WHAT TO PRODUCE:
Transcribe the listing below only from the line with "Definition values_includes (n" up to and including the line with "(** [if (contentTypes)]".

***** PROVIDED DATA *****

(* ================================================================== *)
(** ** Errors and results *)

(** The errors the sources throw.  The program distinguishes them by their
    message only; each constructor quotes the message it stands for. *)
Inductive Error : Type :=
| FieldNotAllowed
    (* 'CONTENT_TYPE field may not appear in STOP or FINISH control frames' *)
| TooShort
    (* 'Control frame length is less than 4 bytes' *)
| LengthExceeded (bufferLength : Z)
    (* `Control frame length exceeds maximum allowed length: ${buffer.length}` *)
| InvalidType (controlFrameType : Z)
    (* `Invalid control frame type: ${controlFrameType}` *)
| InvalidField (fieldType : Z)
    (* `Invalid control field type: ${fieldType}` *)
| FieldTooLong (length : Z)
    (* `Control field length exceeds maximum allowed length: ${length}` *)
| ExpectedAccept (got : Z)
    (* `Expected ACCEPT control frame, got ${type}` *)
| ContentTypesNotSupported
    (* 'Content types not supported' *)
| TimeoutWaitingForData
    (* 'Timeout while waiting for data' (Encoder.recv) *)
| CommunicationTimedOut
    (* 'Communication timed out' (SocketWriter.recv) *)
| SocketClosed
    (* 'Socket closed before receiving data' *)
| SocketError
    (* the error object of the socket's 'error' event or write callback *)
| ERR_OUT_OF_RANGE
    (* RangeError of writeUInt32BE: value outside 0 .. 2^32-1 *)
| ERR_BUFFER_OUT_OF_BOUNDS.
    (* RangeError of readUInt32BE / writeUInt32BE: fewer than 4 bytes there *)

(** A computation returns, throws, or has no result: [NoResult] stands for
    a promise that is never settled and for the bound of a modelled [while]
    loop running out (which [decode_loop_result] excludes for buffers of
    bytes). *)
Inductive result (A : Type) : Type :=
| Ok (a : A)
| Throw (e : Error)
| NoResult.
Arguments Ok {A} a.
Arguments Throw {A} e.
Arguments NoResult {A}.

Definition bind {A B : Type} (m : result A) (k : A -> result B) : result B :=
  match m with
  | Ok a => k a
  | Throw e => Throw e
  | NoResult => NoResult
  end.

Notation "x <- m ;; k" := (bind m (fun x => k))
  (at level 61, m at next level, right associativity).

(* ================================================================== *)
(** ** The runtime: Buffer and string primitives of Node.js *)

Module Js.

(** A [Buffer] is a sequence of bytes. *)
Definition Buffer : Type := list Z.

(** A JavaScript string is a sequence of UTF-16 code units. *)
Definition jsstring : Type := list Z.

(** The string written as an ASCII literal. *)
Definition str (s : string) : jsstring :=
  map (fun a => Z.of_N (N_of_ascii a)) (list_ascii_of_string s).

Definition length (b : Buffer) : Z := Z.of_nat (List.length b).

(** [Buffer.alloc(n)]: n zero bytes. *)
Definition alloc (n : Z) : Buffer := repeat 0 (Z.to_nat n).

(** [Buffer.concat(list)]. *)
Definition concat (buffers : list Buffer) : Buffer := List.concat buffers.

(** [buf.subarray(start, end)]: negative indices count from the end, both
    are clamped to the buffer, and an end before the start gives the empty
    buffer. *)
Definition clamp_index (len i : Z) : Z :=
  if i <? 0 then Z.max 0 (len + i) else Z.min i len.

Definition subarray (buf : Buffer) (start end_ : Z) : Buffer :=
  let s := clamp_index (length buf) start in
  let e := clamp_index (length buf) end_ in
  firstn (Z.to_nat (e - s)) (skipn (Z.to_nat s) buf).

(** [buf.subarray(start)]. *)
Definition subarray_from (buf : Buffer) (start : Z) : Buffer :=
  subarray buf start (length buf).

(** [buf.readUInt32BE(offset)]: throws when bytes [offset] or [offset+3]
    are not in the buffer. *)
Definition readUInt32BE (buf : Buffer) (offset : Z) : result Z :=
  if (offset <? 0) || (length buf <? offset + 4) then Throw ERR_BUFFER_OUT_OF_BOUNDS
  else
    match skipn (Z.to_nat offset) buf with
    | first :: b1 :: b2 :: last :: _ =>
        Ok (first * 2 ^ 24 + b1 * 2 ^ 16 + b2 * 2 ^ 8 + last)
    | _ => Throw ERR_BUFFER_OUT_OF_BOUNDS
    end.

(** [buf.writeUInt32BE(value, offset)]: the value is checked against
    0 .. 2^32-1, then its four bytes are stored from the last one up,
    shifting the value right by 8 each time. *)
Definition writeUInt32BE (buf : Buffer) (value offset : Z) : result Buffer :=
  if (value <? 0) || (4294967295 <? value) then Throw ERR_OUT_OF_RANGE
  else if (offset <? 0) || (length buf <? offset + 4) then Throw ERR_BUFFER_OUT_OF_BOUNDS
  else
    let b3 := Z.land value 255 in
    let b2 := Z.land (Z.shiftr value 8) 255 in
    let b1 := Z.land (Z.shiftr value 16) 255 in
    let b0 := Z.land (Z.shiftr value 24) 255 in
    Ok (firstn (Z.to_nat offset) buf ++ [b0; b1; b2; b3]
        ++ skipn (Z.to_nat offset + 4) buf).

(** [a.equals(b)] on buffers, and [===] on strings. *)
Definition equals (a b : list Z) : bool :=
  if list_eq_dec Z.eq_dec a b then true else false.

(** *** UTF-8 *)

Definition is_high_surrogate (u : Z) : bool := (0xD800 <=? u) && (u <=? 0xDBFF).
Definition is_low_surrogate (u : Z) : bool := (0xDC00 <=? u) && (u <=? 0xDFFF).

(** The UTF-8 bytes of one code point. *)
Definition utf8_bytes (c : Z) : Buffer :=
  if c <? 0x80 then [c]
  else if c <? 0x800 then
    [Z.lor 0xC0 (Z.shiftr c 6); Z.lor 0x80 (Z.land c 0x3F)]
  else if c <? 0x10000 then
    [Z.lor 0xE0 (Z.shiftr c 12);
     Z.lor 0x80 (Z.land (Z.shiftr c 6) 0x3F);
     Z.lor 0x80 (Z.land c 0x3F)]
  else
    [Z.lor 0xF0 (Z.shiftr c 18);
     Z.lor 0x80 (Z.land (Z.shiftr c 12) 0x3F);
     Z.lor 0x80 (Z.land (Z.shiftr c 6) 0x3F);
     Z.lor 0x80 (Z.land c 0x3F)].

(** The code point of a surrogate pair. *)
Definition surrogate_pair (hi lo : Z) : Z :=
  0x10000 + Z.shiftl (hi - 0xD800) 10 + (lo - 0xDC00).

(** [Buffer.from(string)]: the UTF-8 encoding of the string; a surrogate
    that is not part of a pair is written as U+FFFD (EF BF BD). *)
Fixpoint from (s : jsstring) : Buffer :=
  match s with
  | [] => []
  | u :: rest =>
      if is_high_surrogate u then
        match rest with
        | l :: rest' =>
            if is_low_surrogate l
            then utf8_bytes (surrogate_pair u l) ++ from rest'
            else [0xEF; 0xBF; 0xBD] ++ from rest
        | [] => [0xEF; 0xBF; 0xBD]
        end
      else if is_low_surrogate u then [0xEF; 0xBF; 0xBD] ++ from rest
      else utf8_bytes u ++ from rest
  end.

(** [Buffer.byteLength(string)]: the number of bytes of its UTF-8
    encoding. *)
Definition byteLength (s : jsstring) : Z := length (from s).

(** The state of the UTF-8 decoder (WHATWG Encoding, "UTF-8 decoder"). *)
Record Utf8State : Type := {
  code_point : Z;
  bytes_seen : Z;
  bytes_needed : Z;
  lower_boundary : Z;
  upper_boundary : Z
}.

Definition utf8_init : Utf8State :=
  {| code_point := 0; bytes_seen := 0; bytes_needed := 0;
     lower_boundary := 0x80; upper_boundary := 0xBF |}.

(** A byte read when no bytes are needed. *)
Definition utf8_lead (b : Z) : list Z * Utf8State :=
  if b <=? 0x7F then ([b], utf8_init)
  else if (0xC2 <=? b) && (b <=? 0xDF) then
    ([], {| code_point := Z.land b 0x1F; bytes_seen := 0; bytes_needed := 1;
            lower_boundary := 0x80; upper_boundary := 0xBF |})
  else if (0xE0 <=? b) && (b <=? 0xEF) then
    ([], {| code_point := Z.land b 0xF; bytes_seen := 0; bytes_needed := 2;
            lower_boundary := if b =? 0xE0 then 0xA0 else 0x80;
            upper_boundary := if b =? 0xED then 0x9F else 0xBF |})
  else if (0xF0 <=? b) && (b <=? 0xF4) then
    ([], {| code_point := Z.land b 0x7; bytes_seen := 0; bytes_needed := 3;
            lower_boundary := if b =? 0xF0 then 0x90 else 0x80;
            upper_boundary := if b =? 0xF4 then 0x8F else 0xBF |})
  else ([0xFFFD], utf8_init).

(** One byte of input: the code points emitted and the next state.  A byte
    outside the boundaries ends the sequence with U+FFFD and is read again
    as a lead byte. *)
Definition utf8_step (st : Utf8State) (b : Z) : list Z * Utf8State :=
  if bytes_needed st =? 0 then utf8_lead b
  else if (b <? lower_boundary st) || (upper_boundary st <? b) then
    let '(out, st') := utf8_lead b in (0xFFFD :: out, st')
  else
    let c := Z.lor (Z.shiftl (code_point st) 6) (Z.land b 0x3F) in
    if bytes_seen st + 1 =? bytes_needed st then ([c], utf8_init)
    else ([], {| code_point := c; bytes_seen := bytes_seen st + 1;
                 bytes_needed := bytes_needed st;
                 lower_boundary := 0x80; upper_boundary := 0xBF |}).

(** The code points of a byte sequence; an unfinished sequence at the end
    of the input gives U+FFFD. *)
Fixpoint utf8_decode (st : Utf8State) (bytes : Buffer) : list Z :=
  match bytes with
  | [] => if bytes_needed st =? 0 then [] else [0xFFFD]
  | b :: rest =>
      let '(out, st') := utf8_step st b in out ++ utf8_decode st' rest
  end.

(** The UTF-16 code units of one code point. *)
Definition utf16_units (c : Z) : jsstring :=
  if c <? 0x10000 then [c]
  else [0xD800 + Z.shiftr (c - 0x10000) 10; 0xDC00 + Z.land (c - 0x10000) 0x3FF].

(** [buf.toString()]: the buffer decoded as UTF-8. *)
Definition toString (buf : Buffer) : jsstring :=
  flat_map utf16_units (utf8_decode utf8_init buf).

(** A well-formed string: every code unit is 16 bits wide and every
    surrogate is half of a pair. *)
Fixpoint well_formed (s : jsstring) : bool :=
  match s with
  | [] => true
  | u :: rest =>
      (0 <=? u) && (u <=? 0xFFFF) &&
      (if is_high_surrogate u then
         match rest with
         | l :: rest' => is_low_surrogate l && well_formed rest'
         | [] => false
         end
       else negb (is_low_surrogate u) && well_formed rest)
  end.

End Js.

(* ================================================================== *)
(** ** src/constants.ts *)

Module Constants.

Inductive ControlFrameType : Type :=
| ACCEPT   (* = 0x01 *)
| START    (* = 0x02 *)
| STOP     (* = 0x03 *)
| READY    (* = 0x04 *)
| FINISH.  (* = 0x05 *)

(** The number an enum member is at run time. *)
Definition value (t : ControlFrameType) : Z :=
  match t with
  | ACCEPT => 0x01
  | START => 0x02
  | STOP => 0x03
  | READY => 0x04
  | FINISH => 0x05
  end.

(** [type === ControlFrameType.STOP || type === ControlFrameType.FINISH]. *)
Definition is_STOP_or_FINISH (t : ControlFrameType) : bool :=
  (value t =? value STOP) || (value t =? value FINISH).

(** A value of [Object.values(ControlFrameType)]: the compiled numeric enum
    maps names to numbers and numbers back to names, so its values are the
    five names and the five numbers. *)
Inductive EnumValue : Type :=
| Name (s : string)
| Number (n : Z).

Definition ControlFrameType_values : list EnumValue :=
  [Name "ACCEPT"; Name "START"; Name "STOP"; Name "READY"; Name "FINISH";
   Number 0x01; Number 0x02; Number 0x03; Number 0x04; Number 0x05].

(** [Object.values(ControlFrameType).includes(n)] for a number [n]. *)
Definition values_includes (n : Z) : bool :=
  existsb (fun v => match v with Number m => m =? n | Name _ => false end)
          ControlFrameType_values.

(** enum ControlFieldType *)
Definition CONTENT_TYPE : Z := 0x01.

Inductive FrameType : Type :=
| CONTROL  (* = 0 *)
| DATA.    (* = 1 *)

Definition ESCAPE_SEQUENCE : Js.Buffer := [0; 0; 0; 0].

Definition CONTROL_FRAME_LENGTH_MAX : Z := 512.

Definition CONTROL_FIELD_CONTENT_TYPE_LENGTH_MAX : Z := 512.

End Constants.

(** [if (contentTypes)] on an optional array: an array, even an empty one,
    is truthy; [undefined] is not. *)
Definition truthy {A : Type} (o : option A) : bool :=
  match o with
  | Some _ => true
  | None => false
  end.

(** The loop [for (const contentType of contentTypes)] that Control.encode
    and Encoder.sendControlFrame both run: three buffers are pushed for each
    content type. *)
Fixpoint push_content_types (contentTypes : list Js.jsstring)
    (buffers : list Js.Buffer) : result (list Js.Buffer) :=
  match contentTypes with
  | [] => Ok buffers
  | contentType :: rest =>
      controlFieldBuffer <- Js.writeUInt32BE (Js.alloc 4) Constants.CONTENT_TYPE 0 ;;
      lengthBuffer <- Js.writeUInt32BE (Js.alloc 4) (Js.byteLength contentType) 0 ;;
      let contentTypeBuffer := Js.from contentType in
      push_content_types rest
        (buffers ++ [controlFieldBuffer; lengthBuffer; contentTypeBuffer])
  end.

(* ================================================================== *)
(** ** class Control *)

Module Control.
Import Constants.

Record DecodedControlFrame : Type := {
  type : Z;
  contentTypes : option (list Js.jsstring)
}.

(** class Control: [constructor(private contentTypes?: string[])]. *)
Record Control : Type := {
  this_contentTypes : option (list Js.jsstring)
}.

(** [static encode(type, contentTypes?)]. *)
Definition encode (type : ControlFrameType)
    (contentTypes : option (list Js.jsstring)) : result Js.Buffer :=
  if truthy contentTypes && is_STOP_or_FINISH type then Throw FieldNotAllowed
  else
    typeBuffer <- Js.writeUInt32BE (Js.alloc 4) (value type) 0 ;;
    buffers <- match contentTypes with
               | Some cts => push_content_types cts [typeBuffer]
               | None => Ok [typeBuffer]
               end ;;
    Ok (Js.concat buffers).

(** The loop [while (offset < contentTypesBuffer.length)] of decode.  The
    first argument bounds the number of iterations. *)
Fixpoint decode_loop (bound : nat) (contentTypesBuffer : Js.Buffer)
    (offset : Z) (contentTypes : list Js.jsstring)
    : result (list Js.jsstring) :=
  match bound with
  | O => NoResult
  | S bound' =>
      if offset <? Js.length contentTypesBuffer then
        fieldType <-
          Js.readUInt32BE (Js.subarray contentTypesBuffer offset (offset + 4)) 0 ;;
        if negb (fieldType =? CONTENT_TYPE) then Throw (InvalidField fieldType)
        else
          let offset := offset + 4 in
          length <-
            Js.readUInt32BE (Js.subarray contentTypesBuffer offset (offset + 4)) 0 ;;
          if CONTROL_FIELD_CONTENT_TYPE_LENGTH_MAX <? length
          then Throw (FieldTooLong length)
          else
            let offset := offset + 4 in
            let contentType :=
              Js.toString (Js.subarray contentTypesBuffer offset (offset + length)) in
            decode_loop bound' contentTypesBuffer (offset + length)
                        (contentTypes ++ [contentType])
      else Ok contentTypes
  end.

*****

SOLUTION TO THE EXERCISE:
Definition values_includes (n : Z) : bool :=
  existsb (fun v => match v with Number m => m =? n | Name _ => false end)
          ControlFrameType_values.

(** enum ControlFieldType *)
Definition CONTENT_TYPE : Z := 0x01.

Inductive FrameType : Type :=
| CONTROL  (* = 0 *)
| DATA.    (* = 1 *)

Definition ESCAPE_SEQUENCE : Js.Buffer := [0; 0; 0; 0].

Definition CONTROL_FRAME_LENGTH_MAX : Z := 512.

Definition CONTROL_FIELD_CONTENT_TYPE_LENGTH_MAX : Z := 512.

End Constants.

(** [if (contentTypes)] on an optional array: an array, even an empty one,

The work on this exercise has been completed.